Bitcoin Mining Difficulty Sees its 8th Biggest Drop in History

Sead Fadilpašić
Last updated: | 1 min read

After the second post-halving difficulty adjustment, mining Bitcoin (BTC) has just got easier again, helping miners improve their profit margins.

Source: Adobe/artiemedvedev

Bitcoin mining difficulty, a measure showing how hard it is to compete for mining rewards, has dropped 9.29% today. This is its second drop in a row, following the 6% one in the second half of May – both occurring after the third Bitcoin halving.
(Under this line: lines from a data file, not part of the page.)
(** [CSidechainUndoData] with the fields coins.cpp reads and writes (the
    undo.h of the sources declares an earlier layout of the same struct). *)
Record CSidechainUndoData := mkScUndo {
  contentBitMask : Z;
  undo_pastEpochTopQualityCertDataHash : ScFieldElement;
  prevTopCommittedCertReferencedEpoch : Z;
  prevTopCommittedCertHash : uint256;
  prevTopCommittedCertQuality : Z;
  prevTopCommittedCertBwtAmount : CAmount;
  undo_lastTopQualityCertDataHash : ScFieldElement;
  appliedMaturedAmount : CAmount;
  ceasedBwts : list CTxInUndo
}.

(** [CSidechainUndoData::CSidechainUndoData()] *)
Definition CSidechainUndoData_default `{Externals} : CSidechainUndoData :=
  mkScUndo 0 0%N EPOCH_NULL 0%N QUALITY_NULL 0 0%N 0 [].

Definition set_contentBitMask (m : Z) (u : CSidechainUndoData) : CSidechainUndoData :=
  mkScUndo m (undo_pastEpochTopQualityCertDataHash u) (prevTopCommittedCertReferencedEpoch u)
    (prevTopCommittedCertHash u) (prevTopCommittedCertQuality u) (prevTopCommittedCertBwtAmount u)
    (undo_lastTopQualityCertDataHash u) (appliedMaturedAmount u) (ceasedBwts u).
Per the major Bitcoin mining pool BTC.com, today’s is the 8th largest difficulty drop ever for BTC. The highest one, of 18.03% was seen on Halloween 2011. We saw the second-largest drop in its history, of 15.95%, just two months ago, which itself followed the Black Thursday in March. Today’s fall is the closest to December 2018’s 9.56 % and March 2011’s 9.47%.

However, their landing points are very much different. In March 2011, for example, a nearly 10% drop had resulted in the difficulty of 68.98 K. Today, a similar percentage has meant a drop in difficulty to 13.57 T. Though the change is enormous over the years, the latter is still the lowest level seen since the beginning of this year.

As reported, crypto mining publication Miner Update argued recently that this adjustment is entirely based on the computing power which miners deploy at the current difficulty level and block subsidy of BTC 6.25. “The next difficulty adjustment will alter the network to the hashrate deployed over the next ~2 weeks and it will afterward become clear whether users are paying higher transaction fees post halving,” they said in May.

While the median BTC transaction fee dropped more than 50% since mid-May, it is still around five times higher than it was in April.

Bitcoin hashrate

Source: Blockchain.com

The mining difficulty of Bitcoin is adjusted every two weeks (every 2016 blocks, to be precise) to maintain the normal 10-minute block time. This means that if there are many miners competing among themselves and propagating blocks in less than ten minutes, the difficulty of the next puzzle will be increased; if there are few miners and it takes them much longer to find a solution, the difficulty is decreased – both times just enough to keep block times at around 10 minutes.

At pixel time (13:31 UTC), BTC trades at USD 9,743 and is up by 1.4% in a day and 3.5% in a week.